虚構推理短編集 岩永琴子の出現

出版:講談社タイガ

著作:城平京

 

虚構推理の小説は既に何冊か出ており、アニメ化コミック化もされている。かなり人気が高いようで、気になり手に取ってみた。

1作目から読もうとしたが書店に在庫がなく、取り寄せも面倒だったので2作目のこちらから読み始めることにした。幸い短編集だったので、1作目を読まずとも特に気にならなかった。

 

主人公の岩永は妖の長(おひいさまと呼ばれている)であり、知の神として妖に関わる様々な問題を解決していく。

本小説は短編が5つ。以下気に入った2話の感想。

 

ヌシの大蛇は聞いていた

ある女性が殺人を犯し、死体を山奥の湖に捨てた。その際の女性の発したセリフに不自然な点があり、大蛇は岩永に女性の真意を知りたいと頼む。

岩永と大蛇の会話が展開されるが、その推理には説得力がないと感じた。ラストに真実っぽいものが提示されるが、これが1番納得できた。

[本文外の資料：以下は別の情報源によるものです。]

(* ===== verification/Upstream.v ===== *)
(** * Messages to a printer, and the report of its capabilities ([internal/proxy/upstream.go, dump.go])

    [UpstreamClient.Do] with the HTTP exchange as an argument, and the report
    [-dump-printer-capabilities] writes. The body of an answer is what a reader
    gives before its end. Logging and statistics are left out. *)

From Stdlib Require Import ZArith Lia Ascii String.
From stdpp Require Import base tactics list strings gmap.
From S2P Require Import Payload Redaction.
From S2P Require Import Prelude GoString GoError GoTime GoUrl Goipp IppAttrs MediaCatalog Normalizer Formats Messages.
From S2P Require Import Configuration Lifecycle.

(** What a reader gives, and how it ends: [None] is [io.EOF]. *)
Record stream := { s_bytes : string; s_end : option goerr }.
(** A [maxBytesReader] over it: at the limit one more byte is an error. *)
Definition bounded (Max : Z) (s : stream) : stream :=
  if (0 <? Max) && (Max <? Z.of_nat (slen (s_bytes s)))
  then {| s_bytes := substring 0 (Z.to_nat Max) (s_bytes s); s_end := Some errReadLimitExceeded |} else s.

Record HTTPResponse := { StatusCode : Z; HTTPStatus : string; content_type : string; Body : stream }.
Record HTTPRequest := { q_url : string; q_content_type : string; q_accept : string; q_body : string }.

(** What the packages [goipp], [net/http] and [mime] do with messages and
    headers: encoding, the request, the exchange, the media type of a header,
    and decoding what a reader gives. *)
Class HTTPLib := {
  EncodeBytes : Message -> res goerr string;
  NewRequestWithContext : string -> option goerr;
  ParseMediaType : string -> option string;
  Decode : stream -> res goerr Response
}.
Definition ContentType : string := "application/ipp".

Record UpstreamClient := { MaxResponseBytes : Z; ProbeTimeout : Z; HTTPTimeout : Z }.
Definition NewUpstreamClient : UpstreamClient :=
  {| MaxResponseBytes := Z.shiftl 32 20; ProbeTimeout := 30 * Second; HTTPTimeout := 10 * Minute |}.

Section upstream.
Context `{G : GoippLib} `{I : IPLiterals} `{UE : UrlErrors} `{HL : HTTPLib}.

(** The end of [Do], over the answer. *)
Definition read_answer (client : UpstreamClient) (msg : Message) (resp : HTTPResponse) : res goerr Response :=
  if negb (StatusCode resp =? 200) then Err (EText (HTTPStatus resp)) else
  match ParseMediaType (content_type resp) with
  | Some mediaType =>
      if negb (EqualFold mediaType ContentType)
      then Err (EText ("upstream returned content-type " +:+ Quote (content_type resp) +:+ ", expected " +:+ ContentType)) else
      let Max := MaxResponseBytes client in
      let body := bounded Max (Body resp) in
      out ← Decode body;
      _ ← (if 0 <? Max then
             match s_end body with
             | None => Ok tt
             | Some err => if Is err errReadLimitExceeded
                           then Err (EWrap ("upstream IPP response exceeds " +:+ Itoa Max +:+ " bytes: ") err)
                           else Err (EWrap "read upstream IPP response: " err)
             end
           else Ok tt);
      match checkUpstreamResponse msg out with Some text => Err (EText text) | None => Ok out end
  | None => Err (EText ("upstream returned content-type " +:+ Quote (content_type resp) +:+ ", expected " +:+ ContentType))
  end.
Definition upstream_request (httpURL envelope : string) (payload : option string) : HTTPRequest :=
  {| q_url := httpURL; q_content_type := ContentType; q_accept := ContentType; q_body := envelope +:+ default "" payload |}.
(** [exchange] is [c.HTTP.Do]: it is asked at most once. *)
Definition Do (client : UpstreamClient) (upstreamURI : string) (msg : Message) (payload : option string)
    (exchange : HTTPRequest -> res goerr HTTPResponse) : res goerr Response :=
  httpURL ← HTTPURLFromIPP upstreamURI;
  envelope ← EncodeBytes msg;
  match NewRequestWithContext httpURL with
  | Some err => Err err
  | None => resp ← exchange (upstream_request httpURL envelope payload); read_answer client msg resp
  end.

(** ** The report of the capabilities *)

Context `{DL : DumpLib}.
Record PrinterCapabilityDump := {
  pcQueue : string; pcUpstreamURI : string; pcDisplayName : string; pcLocation : string; pcOptional : bool;
  pcStatusCode : Z; pcStatus : string; pcError : string; pcAttributes : list (string * list (string * dumped))
}.
(** The item of a queue, and whether its probe failed. *)
Definition probe_item (queue : string) (printer : PrinterConfig) (answer : res goerr Response) : PrinterCapabilityDump * bool :=
  let uri := UpstreamURI printer in
  let item code status error attrs := {|
    pcQueue := queue; pcUpstreamURI := redactDumpString uri; pcDisplayName := DisplayName printer; pcLocation := Location printer;
    pcOptional := Optional printer; pcStatusCode := code; pcStatus := status; pcError := error; pcAttributes := attrs |} in
  match answer with
  | Err err => (item 0 ""%string (safeProbeError (Some (Error_text err)) uri) [], true)
  | Ok resp =>
      let status := status_String (resCode resp) in
      let attrs := dumpAttributes (default [] (resPrinter resp)) in
      if StatusErrorBadRequest <=? resCode resp then
        let error := safeProbeError (Some (statusMessage resp)) uri in
        (item (resCode resp) status (if is_empty error then status else error) attrs, true)
      else (item (resCode resp) status ""%string attrs, false)
  end.
(** [CapabilityDumpError], as its queues. *)
Definition CapabilityDumpError_Error (queues : list string) : string :=
  "capability probe failed for printer queues: " +:+ Join queues ", ".
(** [DumpPrinterCapabilities]: the report, and the queues of the error it
    returns, if there are any. The probes run at once, and each writes only to
    the index of its queue; [now] is the clock each reads. *)
Definition probe (exchange : HTTPRequest -> res goerr HTTPResponse) (now : time) (printer : PrinterConfig) : res goerr Response :=
  Do NewUpstreamClient (UpstreamURI printer) (probe_request (UpstreamURI printer) now) None exchange.
Definition DumpPrinterCapabilities `{R : MapRange} (cfg : Config) (exchange : HTTPRequest -> res goerr HTTPResponse)
    (now : string -> time) : list PrinterCapabilityDump * option (list string) :=
  let queues := SliceStable (fun l r => String.ltb (fst l) (fst r)) (range (Printers cfg)) in
  let items := map (fun '(queue, printer) => probe_item queue printer (probe exchange (now queue) printer)) queues in
  let failed := map (fun i => pcQueue (fst i)) (List.filter snd items) in
  (map fst items, match failed with [] => None | _ => Some failed end).
End upstream.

タイトルになっている虚構の意味はこういうことか、と、1話目を読んで理解できた。

 

うなぎ屋の幸運日

男性2人の会話のテンポが良い。ダメダメな推理を誰かが披露し(コナンで言う小五郎)それを主人公が正していくというのが通常だと思うのだが、この話は異なる。登場人物の推理がほぼそのまま真実であるというのは笑えた。

 

ところで作品全体を通してであるが、岩永は真実何が起きたのかをほとんど理解している。その上で頼まれた怪異(1話の大蛇)が納得するように、人間界と化物の世界に齟齬が生じないようにと虚構の推理を披露していく。ここがこの作品の面白さと思うのだが、先に妖を使役して真実を知ってしまうというのは、推理小説としてずるいのではと思ってしまう。